Your answer should reproduce every line of the material in which the word "match" occurs.
━━━━━━━━━━━━━━━━━━━━━━━━━━━━━━
(** ** Sending *)

(** The part before the loop: the target, whose reference the call keeps. *)
Definition send_begin (st : Unix) (i : Z) (to : option UnixSocketAddr) : comp (Unix * result SysErrNo Z) :=
  s ← unwrap (socks st !! i);
  if send_closed s then Done (st, Err EPIPE)
  else
    match to with
    | Some a =>
        match bound_peer st a with
        | Err e => Done (st, Err e)
        | Ok r =>
            remote ← unwrap (socks st !! r);
            if negb (bool_decide (kind remote = kind s)) then Done (st, Err ECONNREFUSED) else Done (arc_clone st r, Ok r)
        end
    | None => match peer st s with Err e => Done (st, Err e) | Ok r => Done (arc_clone st r, Ok r) end
    end.
(** How much of [len] bytes goes into a queue with [available] bytes of space. *)
Definition write_len (k : UnixSocketKind) (len available : Z) : result SysErrNo Z :=
  match k with
  | Stream => Ok (Z.min len available)
  | Dgram | SeqPacket => if UNIX_BUF_SIZE <? len then Err EMSGSIZE else if available <? len then Err EAGAIN else Ok len
  end.
(** The closure. *)
Definition send_once (st : Unix) (i target : Z) (from : UnixSocketAddr) (src : list Z) : comp (Unix * result SysErrNo Z) :=
  s ← unwrap (socks st !! i);
  t ← unwrap (socks st !! target);
  if send_closed s then Done (st, Err EPIPE)
  else
    match available_write_bytes (recv_queue t) with
    | Err _ => Done (st, Err EPIPE)
    | Ok available =>
        if data_len src =? 0 then Done (st, Ok 0)
        else
          match write_len (kind s) (data_len src) available with
          | Err e => Done (st, Err e)
          | Ok n =>
              if n =? 0 then Done (st, Err EAGAIN)
              else
                match try_enqueue (recv_queue t) (mkMsg (take (Z.to_nat n) src) from) with
                | Ok q => Done (upd st target (set_queue q), Ok n)
                | Err Closed => Done (st, Err EPIPE)
                | Err Full => Done (st, Err EAGAIN)
                end
          end
    end.
(** After the loop; an error leaves without the wake-up. *)
Definition send_end (st : Unix) (target : Z) (r : result SysErrNo Z) : Unix :=
  arc_drop (match r with Ok _ => wake_recv st target | Err _ => st end) target.

(** ** Receiving *)

(** The bytes, the sender and the number that is returned; [None] at the end of the
    stream. *)
Record Received : Type := mkReceived { rc_bytes : list Z; rc_from : option UnixSocketAddr; rc_ret : Z }.
Definition recv_once (st : Unix) (i : Z) (dst_len : Z) (trunc : bool) : comp (Unix * result SysErrNo Received) :=
  s ← unwrap (socks st !! i);
  let q := recv_queue s in
  if q_closed q then Done (st, Ok (mkReceived [] None 0))
  else
    match messages q with
    | [] =>
        if is_connection_oriented s && peer_closed st s then Done (st, Ok (mkReceived [] None 0)) else Done (st, Err EAGAIN)
    | m :: ms =>
        let message_len := data_len (data m) in
        let written := Z.min dst_len message_len in
        let bytes := take (Z.to_nat written) (data m) in
        if bool_decide (kind s = Stream) && (written <? message_len) then
          let m' := mkMsg (drop (Z.to_nat written) (data m)) (sender m) in
          let remaining := data_len (data m') in
          Done (upd st i (set_queue (mkQueue (if remaining =? 0 then ms else m' :: ms) (wrap64 (queued_bytes q - (message_len - remaining))) false)),
                Ok (mkReceived bytes None written))
        else
          Done (upd st i (set_queue (mkQueue ms (wrap64 (queued_bytes q - message_len)) false)),
                Ok (mkReceived bytes (Some (sender m)) (if trunc then message_len else written)))
    end.
Definition recv_closed (s : UnixSocketInner) : bool := q_closed (recv_queue s).
(** After the loop. *)
Definition recv_end (st : Unix) (i : Z) : Unix := wake_write st i.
━━━━━━━━━━━━━━━━━━━━━━━━━━━━━━
▸ **TASK ANSWER**:
    match to with
        match bound_peer st a with
    | None => match peer st s with Err e => Done (st, Err e) | Ok r => Done (arc_clone st r, Ok r) end
  match k with
    match available_write_bytes (recv_queue t) with
          match write_len (kind s) (data_len src) available with
                match try_enqueue (recv_queue t) (mkMsg (take (Z.to_nat n) src) from) with
  arc_drop (match r with Ok _ => wake_recv st target | Err _ => st end) target.
    match messages q with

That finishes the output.